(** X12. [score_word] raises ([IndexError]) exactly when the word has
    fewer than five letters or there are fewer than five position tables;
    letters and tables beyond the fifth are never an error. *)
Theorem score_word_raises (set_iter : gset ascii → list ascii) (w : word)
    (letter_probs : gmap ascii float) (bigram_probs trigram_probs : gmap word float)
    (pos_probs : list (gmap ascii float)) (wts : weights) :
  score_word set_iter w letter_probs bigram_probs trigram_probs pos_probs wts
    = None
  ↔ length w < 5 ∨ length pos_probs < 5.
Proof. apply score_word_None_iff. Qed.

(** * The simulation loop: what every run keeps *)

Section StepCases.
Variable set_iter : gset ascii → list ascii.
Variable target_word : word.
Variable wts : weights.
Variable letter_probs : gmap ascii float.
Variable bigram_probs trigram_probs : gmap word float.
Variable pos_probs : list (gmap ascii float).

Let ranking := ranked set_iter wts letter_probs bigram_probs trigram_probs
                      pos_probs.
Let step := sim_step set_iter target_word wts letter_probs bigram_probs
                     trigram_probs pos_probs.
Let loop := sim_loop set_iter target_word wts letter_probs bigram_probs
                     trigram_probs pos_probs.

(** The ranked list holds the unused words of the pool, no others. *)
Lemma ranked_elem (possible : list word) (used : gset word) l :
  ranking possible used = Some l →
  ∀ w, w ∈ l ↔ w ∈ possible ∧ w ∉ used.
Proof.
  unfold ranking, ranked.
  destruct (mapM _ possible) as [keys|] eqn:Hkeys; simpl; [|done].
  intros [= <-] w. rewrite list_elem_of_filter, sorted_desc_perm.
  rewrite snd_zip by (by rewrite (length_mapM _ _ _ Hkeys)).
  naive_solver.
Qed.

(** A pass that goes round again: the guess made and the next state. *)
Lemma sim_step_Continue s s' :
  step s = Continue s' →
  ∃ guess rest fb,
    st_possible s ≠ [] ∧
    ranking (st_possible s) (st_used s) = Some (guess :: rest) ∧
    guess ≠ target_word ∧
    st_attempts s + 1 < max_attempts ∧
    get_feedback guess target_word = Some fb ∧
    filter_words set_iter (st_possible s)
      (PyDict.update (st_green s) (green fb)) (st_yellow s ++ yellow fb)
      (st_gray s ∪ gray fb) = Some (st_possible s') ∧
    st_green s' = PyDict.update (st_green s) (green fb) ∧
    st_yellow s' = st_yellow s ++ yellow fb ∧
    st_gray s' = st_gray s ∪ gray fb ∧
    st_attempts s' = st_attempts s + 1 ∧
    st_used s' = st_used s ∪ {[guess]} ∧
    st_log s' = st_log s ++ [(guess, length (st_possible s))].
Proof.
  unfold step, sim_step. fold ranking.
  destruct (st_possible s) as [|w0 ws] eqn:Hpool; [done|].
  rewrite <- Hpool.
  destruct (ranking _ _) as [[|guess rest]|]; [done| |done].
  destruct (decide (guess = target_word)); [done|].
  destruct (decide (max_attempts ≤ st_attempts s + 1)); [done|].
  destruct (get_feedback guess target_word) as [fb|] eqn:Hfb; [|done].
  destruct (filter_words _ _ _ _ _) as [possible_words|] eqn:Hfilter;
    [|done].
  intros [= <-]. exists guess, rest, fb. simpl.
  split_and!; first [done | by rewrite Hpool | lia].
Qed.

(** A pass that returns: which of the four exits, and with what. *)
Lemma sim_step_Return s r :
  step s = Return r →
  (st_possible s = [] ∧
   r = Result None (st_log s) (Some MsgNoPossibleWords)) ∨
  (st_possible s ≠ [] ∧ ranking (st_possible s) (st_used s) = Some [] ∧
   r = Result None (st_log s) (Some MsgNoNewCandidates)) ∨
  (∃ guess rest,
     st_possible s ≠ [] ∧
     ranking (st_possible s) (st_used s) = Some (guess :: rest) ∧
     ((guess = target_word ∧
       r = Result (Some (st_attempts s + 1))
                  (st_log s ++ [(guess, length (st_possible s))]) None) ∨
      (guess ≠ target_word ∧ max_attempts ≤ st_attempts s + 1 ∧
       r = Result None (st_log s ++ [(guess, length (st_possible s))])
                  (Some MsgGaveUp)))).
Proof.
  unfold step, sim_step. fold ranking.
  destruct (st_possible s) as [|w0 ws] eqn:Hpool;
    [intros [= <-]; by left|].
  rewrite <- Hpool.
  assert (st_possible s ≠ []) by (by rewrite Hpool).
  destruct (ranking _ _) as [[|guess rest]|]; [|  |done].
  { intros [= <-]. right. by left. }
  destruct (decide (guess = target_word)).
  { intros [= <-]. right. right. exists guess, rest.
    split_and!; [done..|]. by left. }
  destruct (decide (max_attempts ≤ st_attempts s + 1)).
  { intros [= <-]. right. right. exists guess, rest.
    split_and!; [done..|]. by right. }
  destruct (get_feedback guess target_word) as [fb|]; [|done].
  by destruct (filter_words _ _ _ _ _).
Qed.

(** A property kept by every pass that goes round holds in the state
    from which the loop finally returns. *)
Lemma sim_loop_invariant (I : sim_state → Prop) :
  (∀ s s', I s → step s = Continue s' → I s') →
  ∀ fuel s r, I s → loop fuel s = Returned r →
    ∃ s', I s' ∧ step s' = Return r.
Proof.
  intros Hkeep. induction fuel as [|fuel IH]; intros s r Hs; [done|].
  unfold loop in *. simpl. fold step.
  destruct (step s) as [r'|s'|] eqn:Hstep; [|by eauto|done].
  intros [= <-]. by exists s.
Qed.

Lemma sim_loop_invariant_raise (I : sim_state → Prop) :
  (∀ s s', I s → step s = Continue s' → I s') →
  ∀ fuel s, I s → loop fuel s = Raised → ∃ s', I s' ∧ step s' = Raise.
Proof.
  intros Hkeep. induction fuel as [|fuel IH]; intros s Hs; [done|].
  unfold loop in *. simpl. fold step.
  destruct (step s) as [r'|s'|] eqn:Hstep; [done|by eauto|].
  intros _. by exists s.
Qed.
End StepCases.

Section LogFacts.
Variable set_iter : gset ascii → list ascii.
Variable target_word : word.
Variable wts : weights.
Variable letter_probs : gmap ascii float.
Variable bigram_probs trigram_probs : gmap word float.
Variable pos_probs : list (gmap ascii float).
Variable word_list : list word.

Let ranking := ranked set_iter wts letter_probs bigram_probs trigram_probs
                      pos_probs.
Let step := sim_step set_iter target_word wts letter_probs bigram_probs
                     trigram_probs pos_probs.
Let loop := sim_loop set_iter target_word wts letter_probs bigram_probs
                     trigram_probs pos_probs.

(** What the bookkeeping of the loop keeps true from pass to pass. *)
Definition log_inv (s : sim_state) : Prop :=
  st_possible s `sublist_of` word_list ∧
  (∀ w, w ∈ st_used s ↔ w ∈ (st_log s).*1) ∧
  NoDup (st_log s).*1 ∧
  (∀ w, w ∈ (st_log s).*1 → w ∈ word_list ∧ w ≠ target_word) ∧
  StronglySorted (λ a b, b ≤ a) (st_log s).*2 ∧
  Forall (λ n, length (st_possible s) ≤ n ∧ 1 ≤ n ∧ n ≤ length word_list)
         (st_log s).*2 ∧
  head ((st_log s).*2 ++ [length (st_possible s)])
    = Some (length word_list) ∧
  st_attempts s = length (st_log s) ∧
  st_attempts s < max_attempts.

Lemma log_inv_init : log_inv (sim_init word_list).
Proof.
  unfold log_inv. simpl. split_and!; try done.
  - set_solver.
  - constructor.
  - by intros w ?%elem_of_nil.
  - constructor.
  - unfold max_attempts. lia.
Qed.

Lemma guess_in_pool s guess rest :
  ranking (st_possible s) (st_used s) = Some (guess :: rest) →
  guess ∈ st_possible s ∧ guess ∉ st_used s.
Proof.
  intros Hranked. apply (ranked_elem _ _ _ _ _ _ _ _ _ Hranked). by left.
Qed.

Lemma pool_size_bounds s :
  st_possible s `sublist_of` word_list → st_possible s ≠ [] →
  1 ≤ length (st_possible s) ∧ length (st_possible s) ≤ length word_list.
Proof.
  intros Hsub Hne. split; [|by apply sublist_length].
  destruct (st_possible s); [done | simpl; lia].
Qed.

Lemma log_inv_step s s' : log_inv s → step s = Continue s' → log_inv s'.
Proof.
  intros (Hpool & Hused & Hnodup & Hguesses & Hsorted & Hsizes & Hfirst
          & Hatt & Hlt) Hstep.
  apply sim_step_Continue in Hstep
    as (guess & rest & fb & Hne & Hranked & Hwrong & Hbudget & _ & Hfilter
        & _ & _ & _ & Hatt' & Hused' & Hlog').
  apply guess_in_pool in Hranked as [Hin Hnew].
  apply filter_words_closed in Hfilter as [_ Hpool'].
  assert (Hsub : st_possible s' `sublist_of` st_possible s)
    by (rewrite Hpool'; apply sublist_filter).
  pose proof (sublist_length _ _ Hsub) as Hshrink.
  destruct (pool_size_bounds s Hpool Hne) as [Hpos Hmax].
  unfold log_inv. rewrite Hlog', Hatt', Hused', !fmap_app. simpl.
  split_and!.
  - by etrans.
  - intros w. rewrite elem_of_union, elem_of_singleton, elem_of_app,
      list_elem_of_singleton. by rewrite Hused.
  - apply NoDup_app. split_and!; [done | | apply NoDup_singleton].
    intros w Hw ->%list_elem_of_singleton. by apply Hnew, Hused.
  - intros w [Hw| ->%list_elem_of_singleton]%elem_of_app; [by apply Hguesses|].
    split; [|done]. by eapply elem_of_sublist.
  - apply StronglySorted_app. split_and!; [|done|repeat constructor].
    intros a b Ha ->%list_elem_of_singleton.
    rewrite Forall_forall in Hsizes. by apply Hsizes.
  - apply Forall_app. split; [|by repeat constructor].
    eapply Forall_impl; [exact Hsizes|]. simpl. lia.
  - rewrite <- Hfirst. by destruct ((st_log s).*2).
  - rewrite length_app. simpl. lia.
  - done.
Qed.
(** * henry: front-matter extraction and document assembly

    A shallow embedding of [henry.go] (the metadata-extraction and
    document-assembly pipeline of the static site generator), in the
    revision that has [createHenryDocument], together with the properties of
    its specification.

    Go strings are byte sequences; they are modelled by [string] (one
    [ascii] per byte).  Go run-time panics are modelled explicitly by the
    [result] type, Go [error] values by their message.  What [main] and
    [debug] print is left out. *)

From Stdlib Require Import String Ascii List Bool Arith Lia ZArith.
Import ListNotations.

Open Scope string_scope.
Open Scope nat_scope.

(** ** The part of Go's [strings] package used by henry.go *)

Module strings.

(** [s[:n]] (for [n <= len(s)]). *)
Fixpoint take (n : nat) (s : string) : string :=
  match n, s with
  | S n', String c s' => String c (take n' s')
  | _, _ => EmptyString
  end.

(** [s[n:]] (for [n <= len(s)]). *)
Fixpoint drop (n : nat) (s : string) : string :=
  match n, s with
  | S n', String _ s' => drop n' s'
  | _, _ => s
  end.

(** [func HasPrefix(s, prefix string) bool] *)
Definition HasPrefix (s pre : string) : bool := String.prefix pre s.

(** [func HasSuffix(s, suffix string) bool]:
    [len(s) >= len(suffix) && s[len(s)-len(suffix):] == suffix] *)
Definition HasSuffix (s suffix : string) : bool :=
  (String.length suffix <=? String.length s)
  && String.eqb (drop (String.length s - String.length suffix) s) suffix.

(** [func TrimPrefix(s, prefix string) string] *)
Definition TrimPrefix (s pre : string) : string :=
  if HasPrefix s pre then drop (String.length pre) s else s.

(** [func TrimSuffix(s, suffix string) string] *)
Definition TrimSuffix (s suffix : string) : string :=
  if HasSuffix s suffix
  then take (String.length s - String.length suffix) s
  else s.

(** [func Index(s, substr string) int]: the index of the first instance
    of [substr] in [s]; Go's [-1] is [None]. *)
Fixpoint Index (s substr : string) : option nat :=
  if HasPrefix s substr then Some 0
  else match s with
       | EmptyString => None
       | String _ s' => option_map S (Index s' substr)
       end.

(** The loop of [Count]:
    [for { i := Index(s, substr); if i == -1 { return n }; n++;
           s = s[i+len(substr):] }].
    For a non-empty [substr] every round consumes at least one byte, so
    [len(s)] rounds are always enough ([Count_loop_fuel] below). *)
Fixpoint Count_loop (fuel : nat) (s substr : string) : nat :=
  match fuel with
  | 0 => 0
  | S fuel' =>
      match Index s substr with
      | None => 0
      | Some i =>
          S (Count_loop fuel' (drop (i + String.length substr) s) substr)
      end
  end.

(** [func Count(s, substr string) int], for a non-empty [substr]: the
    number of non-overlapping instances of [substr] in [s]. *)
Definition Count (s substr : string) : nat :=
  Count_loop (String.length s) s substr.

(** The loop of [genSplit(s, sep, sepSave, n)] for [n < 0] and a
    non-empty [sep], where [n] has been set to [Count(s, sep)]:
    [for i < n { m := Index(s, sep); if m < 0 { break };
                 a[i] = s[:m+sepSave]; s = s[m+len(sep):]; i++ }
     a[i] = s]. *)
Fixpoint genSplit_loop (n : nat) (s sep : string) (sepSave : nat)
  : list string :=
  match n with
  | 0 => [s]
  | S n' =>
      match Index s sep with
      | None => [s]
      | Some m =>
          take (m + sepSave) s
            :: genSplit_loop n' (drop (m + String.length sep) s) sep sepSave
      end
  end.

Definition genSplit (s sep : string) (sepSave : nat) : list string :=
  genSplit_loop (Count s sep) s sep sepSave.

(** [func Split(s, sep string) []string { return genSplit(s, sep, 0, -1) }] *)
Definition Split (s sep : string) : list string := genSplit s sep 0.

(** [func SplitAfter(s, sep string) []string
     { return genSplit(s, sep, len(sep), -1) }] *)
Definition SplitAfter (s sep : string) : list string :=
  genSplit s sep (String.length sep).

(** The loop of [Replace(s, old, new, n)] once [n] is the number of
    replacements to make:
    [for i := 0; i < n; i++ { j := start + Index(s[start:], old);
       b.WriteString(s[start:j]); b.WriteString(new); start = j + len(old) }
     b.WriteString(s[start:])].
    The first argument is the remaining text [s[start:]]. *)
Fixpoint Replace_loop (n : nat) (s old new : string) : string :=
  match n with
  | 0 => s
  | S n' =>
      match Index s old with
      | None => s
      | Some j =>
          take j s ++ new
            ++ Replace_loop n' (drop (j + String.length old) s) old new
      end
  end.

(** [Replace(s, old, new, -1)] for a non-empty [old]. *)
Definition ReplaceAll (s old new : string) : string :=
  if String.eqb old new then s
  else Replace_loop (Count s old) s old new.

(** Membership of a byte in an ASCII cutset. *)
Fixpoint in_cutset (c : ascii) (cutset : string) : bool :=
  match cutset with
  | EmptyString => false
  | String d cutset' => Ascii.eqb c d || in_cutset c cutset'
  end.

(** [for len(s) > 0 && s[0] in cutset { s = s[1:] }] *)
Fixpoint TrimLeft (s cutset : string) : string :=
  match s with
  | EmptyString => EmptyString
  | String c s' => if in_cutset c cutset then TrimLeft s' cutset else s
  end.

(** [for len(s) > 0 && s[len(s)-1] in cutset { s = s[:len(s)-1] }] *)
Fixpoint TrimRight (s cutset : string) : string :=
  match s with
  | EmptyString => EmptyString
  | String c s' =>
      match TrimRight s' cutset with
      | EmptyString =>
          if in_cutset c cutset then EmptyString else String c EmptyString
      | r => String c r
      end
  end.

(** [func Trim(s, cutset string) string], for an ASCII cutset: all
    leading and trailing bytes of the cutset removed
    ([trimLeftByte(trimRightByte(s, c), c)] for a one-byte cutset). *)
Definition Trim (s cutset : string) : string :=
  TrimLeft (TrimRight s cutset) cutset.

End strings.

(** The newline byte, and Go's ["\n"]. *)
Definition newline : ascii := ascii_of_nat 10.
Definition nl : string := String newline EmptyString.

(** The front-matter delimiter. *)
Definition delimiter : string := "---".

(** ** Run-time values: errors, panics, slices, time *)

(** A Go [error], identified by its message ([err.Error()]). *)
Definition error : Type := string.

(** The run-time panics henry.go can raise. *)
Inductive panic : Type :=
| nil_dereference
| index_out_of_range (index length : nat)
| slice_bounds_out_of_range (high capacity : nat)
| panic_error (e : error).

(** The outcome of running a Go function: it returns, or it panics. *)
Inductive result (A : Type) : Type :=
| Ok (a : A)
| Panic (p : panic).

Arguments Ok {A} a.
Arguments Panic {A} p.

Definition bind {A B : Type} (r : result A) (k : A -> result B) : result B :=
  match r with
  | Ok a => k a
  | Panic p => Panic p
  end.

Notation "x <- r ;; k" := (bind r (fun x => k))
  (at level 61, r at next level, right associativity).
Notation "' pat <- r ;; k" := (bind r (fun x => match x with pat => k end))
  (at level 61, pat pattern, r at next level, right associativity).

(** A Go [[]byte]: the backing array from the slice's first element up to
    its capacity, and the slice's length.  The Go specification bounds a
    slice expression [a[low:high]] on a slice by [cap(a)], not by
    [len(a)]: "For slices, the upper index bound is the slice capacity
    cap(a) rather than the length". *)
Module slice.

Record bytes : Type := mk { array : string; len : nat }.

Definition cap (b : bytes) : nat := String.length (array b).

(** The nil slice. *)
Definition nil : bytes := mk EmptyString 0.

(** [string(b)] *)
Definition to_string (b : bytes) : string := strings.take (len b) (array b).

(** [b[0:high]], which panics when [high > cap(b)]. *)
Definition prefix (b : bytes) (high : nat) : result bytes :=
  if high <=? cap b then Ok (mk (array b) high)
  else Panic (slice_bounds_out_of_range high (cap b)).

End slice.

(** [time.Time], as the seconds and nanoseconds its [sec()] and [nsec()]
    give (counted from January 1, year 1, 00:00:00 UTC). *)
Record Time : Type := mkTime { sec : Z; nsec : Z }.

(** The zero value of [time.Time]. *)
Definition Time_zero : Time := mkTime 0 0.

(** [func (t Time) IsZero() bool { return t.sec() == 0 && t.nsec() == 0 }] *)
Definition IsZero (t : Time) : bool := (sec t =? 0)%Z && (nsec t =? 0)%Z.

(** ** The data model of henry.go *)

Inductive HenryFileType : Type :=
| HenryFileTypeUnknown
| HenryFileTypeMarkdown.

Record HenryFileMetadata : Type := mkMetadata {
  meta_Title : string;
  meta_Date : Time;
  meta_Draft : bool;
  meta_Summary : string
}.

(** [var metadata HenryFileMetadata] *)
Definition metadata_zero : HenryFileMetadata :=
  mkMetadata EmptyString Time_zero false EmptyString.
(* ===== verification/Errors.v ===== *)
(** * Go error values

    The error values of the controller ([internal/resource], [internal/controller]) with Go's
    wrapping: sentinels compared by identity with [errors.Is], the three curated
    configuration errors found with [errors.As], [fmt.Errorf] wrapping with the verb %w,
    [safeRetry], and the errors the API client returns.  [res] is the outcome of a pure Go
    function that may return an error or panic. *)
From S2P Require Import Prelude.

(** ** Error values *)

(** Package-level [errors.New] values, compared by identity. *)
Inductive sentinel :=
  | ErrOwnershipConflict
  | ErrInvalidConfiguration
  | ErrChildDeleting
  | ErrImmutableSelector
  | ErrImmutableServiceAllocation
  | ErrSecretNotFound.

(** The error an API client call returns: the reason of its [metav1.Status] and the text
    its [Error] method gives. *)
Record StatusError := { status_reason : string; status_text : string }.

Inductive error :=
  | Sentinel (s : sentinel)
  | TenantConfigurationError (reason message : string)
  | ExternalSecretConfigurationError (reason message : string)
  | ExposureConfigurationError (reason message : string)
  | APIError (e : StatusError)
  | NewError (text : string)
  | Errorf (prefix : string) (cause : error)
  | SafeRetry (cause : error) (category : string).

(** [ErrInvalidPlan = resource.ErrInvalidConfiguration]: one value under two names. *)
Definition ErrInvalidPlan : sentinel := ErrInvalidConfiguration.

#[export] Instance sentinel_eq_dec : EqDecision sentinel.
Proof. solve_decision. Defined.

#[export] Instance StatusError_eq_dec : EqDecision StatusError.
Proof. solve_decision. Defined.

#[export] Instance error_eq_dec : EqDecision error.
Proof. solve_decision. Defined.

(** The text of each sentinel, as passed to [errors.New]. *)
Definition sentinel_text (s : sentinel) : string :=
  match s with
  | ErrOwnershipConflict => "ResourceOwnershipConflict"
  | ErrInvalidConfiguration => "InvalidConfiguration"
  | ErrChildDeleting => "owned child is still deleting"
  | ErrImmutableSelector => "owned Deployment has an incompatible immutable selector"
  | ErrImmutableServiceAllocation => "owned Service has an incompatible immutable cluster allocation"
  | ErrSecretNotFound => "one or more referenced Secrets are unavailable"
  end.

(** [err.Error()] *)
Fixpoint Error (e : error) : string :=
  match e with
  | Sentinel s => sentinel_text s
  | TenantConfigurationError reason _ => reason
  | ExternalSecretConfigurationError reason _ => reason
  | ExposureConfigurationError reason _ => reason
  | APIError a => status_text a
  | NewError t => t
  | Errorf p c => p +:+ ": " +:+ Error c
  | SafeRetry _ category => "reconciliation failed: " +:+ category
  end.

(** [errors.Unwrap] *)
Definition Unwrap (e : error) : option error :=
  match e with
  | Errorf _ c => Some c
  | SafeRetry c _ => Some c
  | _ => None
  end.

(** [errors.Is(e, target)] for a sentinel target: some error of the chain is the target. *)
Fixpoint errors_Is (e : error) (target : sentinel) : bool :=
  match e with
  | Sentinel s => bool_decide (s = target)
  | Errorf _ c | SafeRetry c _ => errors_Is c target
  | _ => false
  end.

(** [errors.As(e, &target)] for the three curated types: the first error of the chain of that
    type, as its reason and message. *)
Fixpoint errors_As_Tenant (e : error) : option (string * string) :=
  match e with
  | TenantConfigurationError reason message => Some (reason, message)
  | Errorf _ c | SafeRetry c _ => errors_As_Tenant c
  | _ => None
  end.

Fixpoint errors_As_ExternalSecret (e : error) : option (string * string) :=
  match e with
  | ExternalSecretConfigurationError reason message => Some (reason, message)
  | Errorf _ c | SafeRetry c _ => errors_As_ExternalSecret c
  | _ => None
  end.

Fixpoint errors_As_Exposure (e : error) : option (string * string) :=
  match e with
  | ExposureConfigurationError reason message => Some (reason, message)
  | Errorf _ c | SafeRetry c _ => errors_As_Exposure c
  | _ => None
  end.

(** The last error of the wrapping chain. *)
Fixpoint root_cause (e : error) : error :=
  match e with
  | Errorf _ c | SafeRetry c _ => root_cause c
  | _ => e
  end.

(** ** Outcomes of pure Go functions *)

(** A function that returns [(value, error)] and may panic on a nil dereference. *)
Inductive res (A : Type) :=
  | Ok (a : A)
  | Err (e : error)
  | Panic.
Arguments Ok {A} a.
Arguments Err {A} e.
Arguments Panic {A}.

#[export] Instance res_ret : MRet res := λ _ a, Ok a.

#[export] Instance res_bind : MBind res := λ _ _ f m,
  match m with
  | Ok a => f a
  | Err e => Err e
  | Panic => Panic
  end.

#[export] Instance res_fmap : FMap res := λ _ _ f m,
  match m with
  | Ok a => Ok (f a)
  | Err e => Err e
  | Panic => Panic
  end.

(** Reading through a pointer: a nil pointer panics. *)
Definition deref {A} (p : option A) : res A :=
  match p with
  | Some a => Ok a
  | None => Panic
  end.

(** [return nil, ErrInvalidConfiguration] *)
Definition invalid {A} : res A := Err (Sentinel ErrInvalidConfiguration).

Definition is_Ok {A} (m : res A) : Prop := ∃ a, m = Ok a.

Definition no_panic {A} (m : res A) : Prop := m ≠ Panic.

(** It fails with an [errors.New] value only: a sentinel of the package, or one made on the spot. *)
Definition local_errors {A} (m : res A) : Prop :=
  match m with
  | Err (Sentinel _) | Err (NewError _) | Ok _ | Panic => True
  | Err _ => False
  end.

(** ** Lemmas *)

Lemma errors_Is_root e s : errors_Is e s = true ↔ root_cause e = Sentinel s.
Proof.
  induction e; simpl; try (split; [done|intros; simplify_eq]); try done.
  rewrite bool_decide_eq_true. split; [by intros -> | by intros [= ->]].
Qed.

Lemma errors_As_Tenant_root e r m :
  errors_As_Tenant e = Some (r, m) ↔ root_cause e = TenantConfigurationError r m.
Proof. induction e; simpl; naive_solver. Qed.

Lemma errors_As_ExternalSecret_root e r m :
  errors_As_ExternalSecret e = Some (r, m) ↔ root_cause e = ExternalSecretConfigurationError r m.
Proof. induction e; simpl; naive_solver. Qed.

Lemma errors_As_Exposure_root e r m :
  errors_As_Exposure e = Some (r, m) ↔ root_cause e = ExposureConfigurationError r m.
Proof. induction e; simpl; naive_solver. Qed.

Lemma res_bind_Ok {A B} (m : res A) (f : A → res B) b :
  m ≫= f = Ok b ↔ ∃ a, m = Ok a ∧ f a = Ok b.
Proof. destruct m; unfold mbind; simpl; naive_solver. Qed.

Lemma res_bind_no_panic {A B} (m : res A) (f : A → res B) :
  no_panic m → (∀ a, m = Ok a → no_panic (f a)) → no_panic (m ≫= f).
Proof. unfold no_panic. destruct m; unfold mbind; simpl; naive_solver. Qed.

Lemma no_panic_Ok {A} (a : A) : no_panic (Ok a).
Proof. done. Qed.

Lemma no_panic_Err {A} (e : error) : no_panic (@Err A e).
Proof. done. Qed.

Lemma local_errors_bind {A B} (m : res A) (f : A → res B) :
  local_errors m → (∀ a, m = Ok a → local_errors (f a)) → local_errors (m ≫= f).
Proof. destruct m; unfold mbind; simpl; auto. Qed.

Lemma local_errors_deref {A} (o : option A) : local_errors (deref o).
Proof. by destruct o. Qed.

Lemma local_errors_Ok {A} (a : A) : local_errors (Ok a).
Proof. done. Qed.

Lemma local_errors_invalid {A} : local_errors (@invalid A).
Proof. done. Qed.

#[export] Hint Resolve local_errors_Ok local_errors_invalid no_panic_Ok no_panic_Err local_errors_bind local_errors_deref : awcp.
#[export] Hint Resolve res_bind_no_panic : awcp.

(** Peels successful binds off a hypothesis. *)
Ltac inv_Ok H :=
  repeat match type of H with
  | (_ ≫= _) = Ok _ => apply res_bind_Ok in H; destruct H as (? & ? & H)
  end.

[What to do]:
Working from the entries above, find every line in which the word "assembly" occurs and copy it.

[Answer to this problem]:
(** * henry: front-matter extraction and document assembly
    document-assembly pipeline of the static site generator), in the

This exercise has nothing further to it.